Attaining those Goals

Wednesday, January 30, 2013

Mobility:

Run 400m or Row 500m
Shoulder Prep (as a group)

Gymnastics Warm-up:

4 rounds or 20 minutes for Quality:

50ft  Handstand walk or 20 Shoulder Taps
3 Skin the Cats

 Conditioning:

5 rounds for total reps of:

2 minute AMRAP of:
30 Jumping lunges (alternating)
20 Ab-Mat Sit-ups
15 HR Push-ups

-1 minute rest after each 2 minute AMRAP-

 Notes:  Scale down the reps as needed to maintain high intensity and quality form throughout each round!

Cool Down:

German Hang, 1 min.
Cobra, 1 min. 
Couch Stretch, 1 min. 
Foam Roll Legs, Lats, Shoulders as needed. download

I want to make one last follow up regarding the multiple “Goals” posts that have showed up on the blog since the New Year. I love learning what drives people and the specific goals, both short term and crazy, were inspiring. So what is the next step? How do we attain our goals, both in the gym and out? I will tie in another of Zeb’s recent posts regarding weaknesses to begin to answer that question. For my self, if want to make a National level weightlifting meet I need to lift bigger weights. But it is not that simple, of course. To make bigger lifts at my current ability, I need to squat more and build the necessary leg and core strength to stand up with the lifts I have the technical ability to land under. So raw leg strength is the weakness that I need to attack to reach my goal. From that simple fact, I can devise a program where I take incremental steps forward. 

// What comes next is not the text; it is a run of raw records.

(* ===== verification/SyncClient.v ===== *)
(** * The profile-sync client of a broadwebd daemon

    [BroadwebdClient] of [crates/broadwebd/src/daemon.rs], as far as profile sync uses it,
    and the wrappers of [crates/profile-sync/src/lib.rs] over it: the object source from
    which profile state is pulled and the object requests of the publisher.

    A daemon has a state of its own, and may answer any response to any request: the
    wrappers refuse a response of the wrong kind. *)
From S2P Require Import Prelude RustStr Broadwebd.
From S2P Require Import AppViews Database SyncObjects SyncStore Membership.
From S2P Require Import TrustedOpen Snapshots Pulls.

(** ** The interface *)

Class BroadwebdClient (W : Type) := {
  dispatch_service_request {H} : ServiceRequest H -> state_result W BroadwebdError (ServiceResponse H)
}.

Section Client.
Context {W : Type} `{BroadwebdClient W}.

Definition client (A : Type) : Type := state_result W BroadwebdError A.

Definition profile_sync (request : ProfileSyncRequest) : client ProfileSyncResponse :=
  let* response := dispatch_service_request (ProfileSyncServiceRequest (H := Empty_set) request) in
  match response with
  | ProfileSyncServiceResponse response => sr_ret response
  | HttpFetchServiceResponse _ =>
      sr_err (UnsupportedRequest "profile-sync dispatch returned a non-profile-sync response")
  end.

(** ** The object source *)

Definition source_resolve_profile_sync_root (profile root_id : string) : client (option string) :=
  let* response := profile_sync (ResolveRoot {| rr_profile := profile; rr_root_id := root_id |}) in
  match response with
  | RootResponse _ object_id => sr_ret object_id
  | _ => sr_err (UnsupportedRequest "profile-sync resolve root returned a non-root response")
  end.

Definition storage_candidate (candidate : ProfileSyncRootCandidate) : RootCandidate :=
  {| cand_publisher_id := rc_publisher_provider_id candidate;
     cand_object_id := rc_object_id candidate;
     cand_publish_sequence := rc_publish_sequence candidate |}.

Definition source_list_profile_sync_root_candidates (profile root_id : string) :
    client (list RootCandidate) :=
  let* response := profile_sync
    (ListRootCandidates {| rr_profile := profile; rr_root_id := root_id |}) in
  match response with
  | RootCandidatesResponse _ candidates => sr_ret (map storage_candidate candidates)
  | _ => sr_err (UnsupportedRequest
           "profile-sync list root candidates returned a non-candidate response")
  end.

Definition source_get_profile_sync_object (profile object_id : string) :
    client ProfileSyncObjectBytes :=
  let* response := profile_sync
    (GetEncryptedObject {| or_profile := profile; or_object_id := object_id |}) in
  match response with
  | GetEncryptedObjectResponse object_id bytes =>
      sr_ret {| ob_object_id := object_id; ob_bytes := bytes |}
  | _ => sr_err (UnsupportedRequest "profile-sync get object returned a non-object response")
  end.

#[export] Instance BroadwebdProfileSyncObjectSource : ProfileSyncObjectSource W BroadwebdError := {|
  resolve_profile_sync_root := source_resolve_profile_sync_root;
  list_profile_sync_root_candidates := source_list_profile_sync_root_candidates;
  get_profile_sync_object := source_get_profile_sync_object
|}.

(** ** The object requests of the publisher *)

Record BroadwebdProfileSyncRetentionStatus := {
  rst_object_id : string;
  rst_retained : bool;
  rst_available : bool
}.

Record BroadwebdProfileSyncRootPublication := {
  rpub_profile : string;
  rpub_root_id : string;
  rpub_root_object_id : string;
  rpub_dependency_object_ids : list string
}.

Definition put_encrypted_object (profile bytes : string) : client string :=
  let* response := profile_sync
    (PutEncryptedObject {| put_profile := profile; put_bytes := bytes |}) in
  match response with
  | PutEncryptedObjectResponse object_id => sr_ret object_id
  | _ => sr_err (UnsupportedRequest "profile-sync put object returned a non-put response")
  end.

Definition client_retain_object (profile object_id : string) : client bool :=
  let* response := profile_sync
    (RetainObject {| or_profile := profile; or_object_id := object_id |}) in
  match response with
  | RetainObjectResponse _ retained => sr_ret retained
  | _ => sr_err (UnsupportedRequest "profile-sync retain object returned a non-retain response")
  end.

Definition client_release_object (profile object_id : string) : client bool :=
  let* response := profile_sync
    (ReleaseObject {| or_profile := profile; or_object_id := object_id |}) in
  match response with
  | ReleaseObjectResponse _ retained => sr_ret retained
  | _ => sr_err (UnsupportedRequest "profile-sync release object returned a non-release response")
  end.

Definition client_verify_retained_object (profile object_id : string) :
    client BroadwebdProfileSyncRetentionStatus :=
  let* response := profile_sync
    (VerifyRetainedObject {| or_profile := profile; or_object_id := object_id |}) in
  match response with
  | RetainedObjectStatusResponse object_id retained available =>
      sr_ret {| rst_object_id := object_id; rst_retained := retained;
                rst_available := available |}
  | _ => sr_err (UnsupportedRequest
           "profile-sync verify retained object returned a non-status response")
  end.

Fixpoint retain_profile_sync_objects (profile : string) (object_ids : list string) :
    client (list BroadwebdProfileSyncRetentionStatus) :=
  match object_ids with
  | [] => sr_ret []
  | object_id :: object_ids =>
      do* client_retain_object profile object_id in
      let* status := client_verify_retained_object profile object_id in
      let* statuses := retain_profile_sync_objects profile object_ids in
      sr_ret (status :: statuses)
  end.

Definition client_publish_root (profile root_id object_id : string) : client string :=
  let* response := profile_sync
    (PublishRoot {| ru_profile := profile; ru_root_id := root_id; ru_object_id := object_id |}) in
  match response with
  | RootResponse _ (Some published_object_id) => sr_ret published_object_id
  | _ => sr_err (UnsupportedRequest "profile-sync publish root returned a non-root response")
  end.

Definition put_retained_object (profile bytes : string) : client string :=
  let* object_id := put_encrypted_object profile bytes in
  do* client_retain_object profile object_id in
  sr_ret object_id.

Definition put_retained_root (profile root_id bytes : string) : client string :=
  let* object_id := put_retained_object profile bytes in
  do* client_publish_root profile root_id object_id in
  sr_ret object_id.

Fixpoint put_retained_objects (profile : string) (objects : list string) : client (list string) :=
  match objects with
  | [] => sr_ret []
  | bytes :: objects =>
      let* object_id := put_retained_object profile bytes in
      let* object_ids := put_retained_objects profile objects in
      sr_ret (object_id :: object_ids)
  end.

Definition put_retained_root_with_dependencies (profile root_id : string)
    (dependency_objects : list string) (root_bytes : string) :
    client BroadwebdProfileSyncRootPublication :=
  let* dependency_object_ids := put_retained_objects profile dependency_objects in
  let* root_object_id := put_retained_root profile root_id root_bytes in
  sr_ret {| rpub_profile := profile; rpub_root_id := root_id;
            rpub_root_object_id := root_object_id;
            rpub_dependency_object_ids := dependency_object_ids |}.
End Client.
(** The loop over the records: each is published under its own root. *)
Fixpoint publish_log_records (profile : string) (records : list SyncAccountMembershipRecord) :
    publish (W := W) (list ProfileSyncMembershipLogEntry) :=
  match records with
  | [] => sr_ret []
  | record :: records =>
      let record_root_id := sync_membership_record_root_id (sm_record_id record) in
      let* publication := publish_signed_sync_account_membership_record profile record_root_id
                            (sm_signed_record record) in
      let* entries := publish_log_records profile records in
      sr_ret ({| le_record_id := sm_record_id record; le_root_id := record_root_id;
                 le_object_id := pmr_object_id publication;
                 le_membership_epoch := sm_membership_epoch record;
                 le_record_kind := sm_record_kind record; le_device_id := sm_device_id record;
                 le_signer_device_id := sm_signer_device_id record |} :: entries)
  end.

Definition too_large {A} (plan : ProfileSyncMembershipLogPublicationPlan) :
    publish (W := W) A :=
  sr_err (MembershipLogTooLarge (lp_profile plan) (lp_max_records plan) (lp_record_count plan)).

Definition publish_local_sync_account_membership_log (profile root_id : string) :
    publish (W := W) (option PublishedProfileSyncMembershipLog) :=
  let* plan := plan_local_sync_account_membership_log profile root_id in
  if plan_is_empty plan then sr_ret None
  else if plan_requires_compaction plan then too_large plan
  else
  let* records := on_storage (query (sync_account_membership_records profile)) in
  let loaded_plan := for_record_count profile root_id (Z.of_nat (length records)) in
  if plan_is_empty loaded_plan then sr_ret None
  else if plan_requires_compaction loaded_plan then too_large loaded_plan
  else
  let* entries := publish_log_records profile records in
  let log := {| ml_profile := profile;
                ml_schema_version := PROFILE_SYNC_MEMBERSHIP_LOG_SCHEMA_VERSION;
                ml_records := entries |} in
  let* log_bytes := to_vec (membership_log_to_vec log_codec log) in
  let* object_id := on_client (put_retained_root profile root_id log_bytes) in
  sr_ret (Some {| pml_profile := profile; pml_root_id := root_id; pml_object_id := object_id;
                  pml_log := log |}).

(** ** Pulls *)

Definition receive (A : Type) : Type := state_result (W * ProfileDb) ProfileSyncReceiveError A.

Definition from_client {A} (m : client (W := W) A) : receive A := on_source ReceiveBroadwebd m.
Definition from_storage {A} (m : storage A) : receive A := on_database ReceiveStorage m.

(** The local root of the profile names the object already. *)
Definition root_is (object_id : string) (root : option ProfileSyncRootRecord) : bool :=
  match root with
  | Some root => str_eqb (pr_object_id root) object_id
  | None => false
  end.

Definition preview_sync_account_membership_log (profile root_id : string) :
    receive ProfileSyncMembershipLogPreview :=
  let* resolved := from_client (resolve_profile_sync_root profile root_id) in
  match resolved with
  | None => sr_ret (preview_no_published_root profile root_id)
  | Some object_id =>
      let* local_root := from_storage (profile_sync_root profile root_id) in
      if root_is object_id local_root
      then sr_ret (preview_unchanged profile root_id object_id)
      else
      let* log_object := from_client (get_profile_sync_object profile object_id) in
      let* log := sr_lift (decode_profile_sync_membership_log (ob_bytes log_object) profile) in
      sr_ret (preview_available profile root_id object_id (Z.of_nat (length (ml_records log))))
  end.

Definition pull_and_apply_sync_account_membership_record_if_changed
    (profile root_id : string) (now : Z) : receive ProfileSyncMembershipRecordPullStatus :=
  let* resolved := from_client (resolve_profile_sync_root profile root_id) in
  match resolved with
  | None => sr_ret (RecordNoPublishedRoot profile root_id)
  | Some object_id =>
      let* local_root := from_storage (profile_sync_root profile root_id) in
      if root_is object_id local_root
      then sr_ret (RecordUnchanged profile root_id object_id)
      else
      let* signed_record := from_client (get_profile_sync_object profile object_id) in
      let* applied := from_storage
        (apply_signed_sync_account_membership_record_and_set_profile_sync_root codec profile
           root_id object_id (ob_bytes signed_record) now) in
      sr_ret (RecordApplied (fst applied) (snd applied))
  end.
(* ===== verification/ChromeSettings.v ===== *)
(** * The settings of the browser shell

    Models the settings part of [crates/chrome/src/desktop/protocols/slate.rs]: the zoom of
    the shell's elements, kept as a percentage in an atomic, its texts in the profile
    database and in the query of the settings page, and the settings another device changed;
    [crates/chrome/src/desktop/settings_watcher.rs], which polls those; and the [f32]
    settings of [crates/storage/src/lib.rs].

    A number [f32] is a [spec_float] of the Standard Library with the precision and the
    exponents of IEEE 754 binary32; the operations the program uses are modelled with
    [clamp], [round], the saturating conversion to an integer, and the texts of
    [str::parse::<f32>] and of the format [{:.2}].

    The settings in use are a state of the process, passed explicitly.  The warnings that are
    logged are not modelled. *)
From Stdlib Require Import SpecFloat.
From S2P Require Import Prelude RustStr Http AppViews Database SyncStore SyncCursor.
From S2P Require Import KeyBindings.

(** ** 32-bit floating point numbers *)

Definition f32 : Type := spec_float.
Definition f32_mul : f32 -> f32 -> f32 := SFmul 24 128.
Definition f32_div : f32 -> f32 -> f32 := SFdiv 24 128.
(** [z as f32]. *)
Definition f32_of_Z (z : Z) : f32 := binary_normalize 24 128 z 0 false.

(** The number nearest to the decimal [m * 10^e]. *)
Definition f32_of_decimal (negative : bool) (m e : Z) : f32 :=
  match m with
  | Zpos p =>
      if 0 <=? e then binary_normalize 24 128 ((if negative then -1 else 1) * m * 10 ^ e) 0 negative
      else match 10 ^ (- e) with
           | Zpos q => SFdiv 24 128 (S754_finite negative p 0) (S754_finite false q 0)
           | _ => S754_zero negative
           end
  | _ => S754_zero negative
  end.

Definition f32_is_finite (x : f32) : bool :=
  match x with S754_finite _ _ _ | S754_zero _ => true | _ => false end.
Definition f32_ltb (x y : f32) : bool := SFltb x y.

(** [f32::clamp]: NaN stays NaN. *)
Definition f32_clamp (x lo hi : f32) : f32 :=
  if f32_ltb x lo then lo else if f32_ltb hi x then hi else x.

(** The magnitude [m * 2^e] rounded to an integer, halves upwards. *)
Definition round_half_up (m : positive) (e : Z) : Z :=
  if 0 <=? e then Zpos m * 2 ^ e else (Zpos m + 2 ^ (- e - 1)) / 2 ^ (- e).

(** [x.round() as u32]: [round] rounds halves away from zero; the conversion saturates, and
    is 0 for NaN. *)
Definition f32_round_to_u32 (x : f32) : Z :=
  match x with
  | S754_finite false m e => Z.min u32_max (round_half_up m e)
  | S754_infinity false => u32_max
  | _ => 0
  end.

(** *** Texts *)

Definition digits_value (digits : string) : Z :=
  fold_left (fun acc c => 10 * acc + default 0 (to_digit 10 c)) (list_ascii_of_string digits) 0.

(** A run of digits, and what follows it. *)
Definition take_digits (s : string) : string * string :=
  split_at_first (fun c => negb (is_ascii_digit c)) s.

Definition split_sign (s : string) : bool * string :=
  match s with
  | String "-" s => (true, s)
  | String "+" s => (false, s)
  | _ => (false, s)
  end.

(** [Exp ::= ('e' | 'E') Sign? Digit+], or nothing. *)
Definition parse_exponent (s : string) : option Z :=
  match s with
  | EmptyString => Some 0
  | String c s =>
      if one_of "eE" c then
        let '(negative, s) := split_sign s in
        let '(digits, rest) := take_digits s in
        if is_empty digits || negb (is_empty rest) then None
        else Some (if negative then - digits_value digits else digits_value digits)
      else None
  end.

(** [Number ::= (Digit+ | Digit+ '.' Digit* | Digit* '.' Digit+) Exp?]. *)
Definition parse_number (negative : bool) (s : string) : option f32 :=
  let '(whole, rest) := take_digits s in
  let '(fraction, rest) := match rest with
                           | String "." rest => take_digits rest
                           | _ => ("", rest)
                           end in
  if is_empty (whole +:+ fraction) then None
  else
    match parse_exponent rest with
    | None => None
    | Some exponent =>
        Some (f32_of_decimal negative (digits_value (whole +:+ fraction))
                (exponent - str_len fraction))
    end.

(** [value.parse::<f32>().ok()]. *)
Definition parse_f32 (s : string) : option f32 :=
  let '(negative, number) := split_sign s in
  if eq_ignore_ascii_case number "inf" || eq_ignore_ascii_case number "infinity"
  then Some (S754_infinity negative)
  else if eq_ignore_ascii_case number "nan" then Some S754_nan
  else parse_number negative number.

(** [m * 2^e] in hundredths, rounded to the nearest and halves to the even one. *)
Definition hundredths (m : positive) (e : Z) : Z :=
  if 0 <=? e then 100 * Zpos m * 2 ^ e
  else
    let n := 100 * Zpos m in
    let d := 2 ^ (- e) in
    let q := n / d in
    let r := n mod d in
    if 2 * r <? d then q else if d <? 2 * r then q + 1 else if Z.even q then q else q + 1.

Definition show_hundredths (negative : bool) (n : Z) : string :=
  (if negative then "-" else "") +:+ show (n / 100) +:+ "."
  +:+ show (n mod 100 / 10) +:+ show (n mod 10).

(** [format!("{x:.2}")]. *)
Definition format_f32_2 (x : f32) : string :=
  match x with
  | S754_nan => "NaN"
  | S754_infinity negative => if negative then "-inf" else "inf"
  | S754_zero negative => show_hundredths negative 0
  | S754_finite negative m e => show_hundredths negative (hundredths m e)
  end.

Example f32_texts :
  parse_f32 "0.9" = Some (S754_finite false 15099494 (-24)) /\
  map (option_map format_f32_2 ∘ parse_f32)
    ["0.9"; "1.15"; "+.5"; "5."; "1e1"; "-1.005"; "12.345E-1"; "0"; "inf"; "-Infinity"; "nan"]
  = map Some ["0.90"; "1.15"; "0.50"; "5.00"; "10.00"; "-1.00"; "1.23"; "0.00"; "inf"; "-inf"; "NaN"]
  /\ map parse_f32 [""; "."; "-"; "1.2.3"; "e5"; "1e"; " 1"; "0x10"]
     = [None; None; None; None; None; None; None; None].
Proof. split_and!; vm_compute; reflexivity. Qed.

(** ** Settings that are numbers *)

Section FloatSettings.
Context (local_sync_device_id : string).

Definition get_setting_f32 (key : string) (db : ProfileDb) : option f32 :=
  get_setting_text key db ≫= parse_f32.

Definition get_setting_f32_or_default (key : string) (value : f32) (db : ProfileDb) : f32 :=
  default value (get_setting_f32 key db).

Definition set_setting_f32 (key : string) (value : f32) (now : Z) : storage unit :=
  set_setting_text local_sync_device_id key (format_f32_2 value) now.

Definition ensure_setting_f32 (key : string) (value : f32) (now : Z) : storage f32 :=
  let* stored := ensure_setting_text local_sync_device_id key (format_f32_2 value) now in
  sr_ret (default value (parse_f32 stored)).

Definition ensure_setting_f32_or_default (key : string) (value : f32) (now : Z)
    (db : ProfileDb) : ProfileDb * f32 :=
  match ensure_setting_f32 key value now db with
  | (db, Ok stored) => (db, stored)
  | (db, Err _) => (db, value)
  end.
End FloatSettings.

(** ** The zoom *)

Definition CHROME_ELEMENT_ZOOM_SETTING_DEFAULT : f32 := f32_of_decimal false 9 (-1).
Definition CHROME_ELEMENT_ZOOM_SETTING_MIN : f32 := f32_of_decimal false 75 (-2).
Definition CHROME_ELEMENT_ZOOM_SETTING_MAX : f32 := f32_of_decimal false 115 (-2).
Definition CHROME_ELEMENT_ZOOM_PERCENT_DEFAULT : Z := 90.
Definition CHROME_ELEMENT_ZOOM_PERCENT_MIN : Z := 75.
Definition CHROME_ELEMENT_ZOOM_PERCENT_MAX : Z := 115.
Definition CHROME_ELEMENT_ZOOM_SETTING_KEY : string := "chrome.zoom".

Definition clamp_chrome_element_zoom_setting (zoom : f32) : f32 :=
  if f32_is_finite zoom
  then f32_clamp zoom CHROME_ELEMENT_ZOOM_SETTING_MIN CHROME_ELEMENT_ZOOM_SETTING_MAX
  else CHROME_ELEMENT_ZOOM_SETTING_DEFAULT.

(** [Ord::clamp] on [u32]. *)
Definition clamp_percent (percent : Z) : Z :=
  Z.max CHROME_ELEMENT_ZOOM_PERCENT_MIN (Z.min CHROME_ELEMENT_ZOOM_PERCENT_MAX percent).

Definition chrome_element_zoom_percent (zoom : f32) : Z :=
  clamp_percent (f32_round_to_u32 (f32_mul (clamp_chrome_element_zoom_setting zoom)
                                     (f32_of_Z 100))).

Definition chrome_element_zoom_from_percent (percent : Z) : f32 :=
  f32_div (f32_of_Z (clamp_percent percent)) (f32_of_Z 100).

(** ** The settings in use *)

Record ChromeSettings := {
  cs_zoom_percent : Z;
  cs_key_bindings : SlateKeyBindings
}.

Definition current_chrome_element_zoom_setting (settings : ChromeSettings) : f32 :=
  chrome_element_zoom_from_percent (cs_zoom_percent settings).

(** The new zoom is answered as it is kept. *)
Definition set_current_chrome_element_zoom_setting (zoom : f32) (settings : ChromeSettings) :
    ChromeSettings * f32 :=
  let percent := chrome_element_zoom_percent zoom in
  ({| cs_zoom_percent := percent; cs_key_bindings := cs_key_bindings settings |},
   chrome_element_zoom_from_percent percent).

Definition set_current_key_bindings (bindings : SlateKeyBindings) (settings : ChromeSettings) :
    ChromeSettings :=
  {| cs_zoom_percent := cs_zoom_percent settings; cs_key_bindings := bindings |}.

Section Shell.
Context (macos : bool) (local_sync_device_id : string).

Definition initial_chrome_settings : ChromeSettings :=
  {| cs_zoom_percent := CHROME_ELEMENT_ZOOM_PERCENT_DEFAULT;
     cs_key_bindings := default_key_bindings macos |}.

Definition initialize_chrome_settings_from_database (now : Z) (settings : ChromeSettings)
    (db : ProfileDb) : ProfileDb * ChromeSettings :=
  let '(db, bindings) :=
    initialize_key_bindings_from_database macos local_sync_device_id now db in
  let settings := set_current_key_bindings bindings settings in
  let '(db, zoom) := ensure_setting_f32 local_sync_device_id CHROME_ELEMENT_ZOOM_SETTING_KEY
                       CHROME_ELEMENT_ZOOM_SETTING_DEFAULT now db in
  let zoom := match zoom with Ok zoom => zoom | Err _ => CHROME_ELEMENT_ZOOM_SETTING_DEFAULT end in
  (db, (set_current_chrome_element_zoom_setting zoom settings).1).

(** ** Settings of another device *)

Definition apply_synced_chrome_setting_event (event : SyncSettingTextEvent)
    (settings : ChromeSettings) : ChromeSettings :=
  let change := ev_change event in
  if negb (str_eqb (ch_profile change) DEFAULT_PROFILE_ID)
     || negb (str_eqb (ch_domain change) SYNC_DOMAIN_SETTINGS)
  then settings
  else if str_eqb (ch_entity_key change) CHROME_ELEMENT_ZOOM_SETTING_KEY then
    match parse_f32 (ch_payload change) with
    | Some zoom => (set_current_chrome_element_zoom_setting zoom settings).1
    | None => settings
    end
  else
    set_current_key_bindings
      (apply_key_binding_setting macos (ch_entity_key change) (ch_payload change)
         (cs_key_bindings settings)).1 settings.

Fixpoint apply_synced_chrome_settings_events (after_revision : Z)
    (events : list SyncSettingTextEvent) (settings : ChromeSettings) : ChromeSettings * Z :=
  match events with
  | [] => (settings, after_revision)
  | event :: events =>
      apply_synced_chrome_settings_events (Z.max after_revision (rv_revision (ev_revision event)))
        events (apply_synced_chrome_setting_event event settings)
  end.

Definition apply_synced_chrome_settings_from_database (after_revision limit : Z)
    (settings : ChromeSettings) (db : ProfileDb) : ChromeSettings * Z :=
  apply_synced_chrome_settings_events after_revision
    (sync_setting_text_events_after_for_domain DEFAULT_PROFILE_ID SYNC_DOMAIN_SETTINGS
       after_revision limit db) settings.

(** ** The watcher *)

Definition DEFAULT_SETTINGS_EVENT_BATCH_LIMIT : Z := 64.

Record SyncedChromeSettingsPoll := {
  sp_previous_revision : Z;
  sp_latest_revision : Z
}.
Definition synced_poll_advanced (poll : SyncedChromeSettingsPoll) : bool :=
  sp_previous_revision poll <? sp_latest_revision poll.

(** The profile database and the settings in use. *)
Definition shell (A : Type) : Type := state_result (ProfileDb * ChromeSettings) StorageError A.
Definition on_profile {A} (m : storage A) : shell A := fun s =>
  let '(db, r) := m s.1 in ((db, s.2), r).
Definition on_settings (f : ChromeSettings -> ChromeSettings) : shell unit := fun s =>
  ((s.1, f s.2), Ok tt).

Definition try_with_batch_limit (batch_limit now : Z) : shell AppSyncDomainWatcher := fun s =>
  let '(db, settings) := initialize_chrome_settings_from_database now s.2 s.1 in
  on_profile (watcher_new DEFAULT_PROFILE_ID SYNC_DOMAIN_SETTINGS batch_limit now) (db, settings).

Definition synced_settings_watcher_new (now : Z) : shell AppSyncDomainWatcher :=
  try_with_batch_limit DEFAULT_SETTINGS_EVENT_BATCH_LIMIT now.

Definition synced_settings_current_revision (watcher : AppSyncDomainWatcher) (db : ProfileDb) : Z :=
  match (watcher_current_revision watcher db).2 with Ok revision => revision | Err _ => 0 end.

(** The events are applied before they are acknowledged; applying them does not fail. *)
Definition synced_settings_poll_once (watcher : AppSyncDomainWatcher) (now : Z) :
    shell SyncedChromeSettingsPoll :=
  let* poll := on_profile (watcher_poll_once watcher now) in
  do* on_settings (fun settings =>
    (apply_synced_chrome_settings_events (poll_previous_revision poll) (poll_events poll)
       settings).1) in
  let* cursor := on_profile (watcher_acknowledge poll now) in
  sr_ret {| sp_previous_revision := poll_previous_revision poll;
            sp_latest_revision := cu_latest_revision cursor |}.
End Shell.

Example zoom_limits :
  map (fun text => option_map chrome_element_zoom_percent (parse_f32 text))
    ["0.9"; "0.2"; "7"; "nan"; "-inf"; "1.004"; "1.0051"; "1e-40"; "x"]
  = [Some 90; Some 75; Some 115; Some 90; Some 90; Some 100; Some 101; Some 75; None].
Proof. vm_compute. reflexivity. Qed.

This is just my example and its a simple one. I am using it because it proves the point I am trying to make in this post. If you want to attain your goals, whether physical or personal, you must honestly assess what your limiting factor is in moving forward and then attack that weakness through some type of program or regimentation. For newer members with goals of better general fitness, the program is to walk in the door as often as they can and do what is on the board to the best of their abilities. Their weaknesses are countless. For seasoned athletes with specific goals it may take a more probing assessment to reveal what it is that hinders that next step forward. If you want a muscle up you are going to have to put some serious time in building gymnastic pulling and dipping ability and the core strength to control you body as it orients up and over the rings. Again, these are athletic goals and easy to program for. If you want to lose weight and generally feel better it is going to take a more rigorous program of nutritional and sleep alterations. Regardless, I think our gym exists for people to achieve their goals. To provide programs and ideas and other fired-up, goal oriented people to surround yourself with and collectively move forward. So whether you are trying to snatch 300 pounds, do a pull up, or just feel better throughout the day – stay with the program.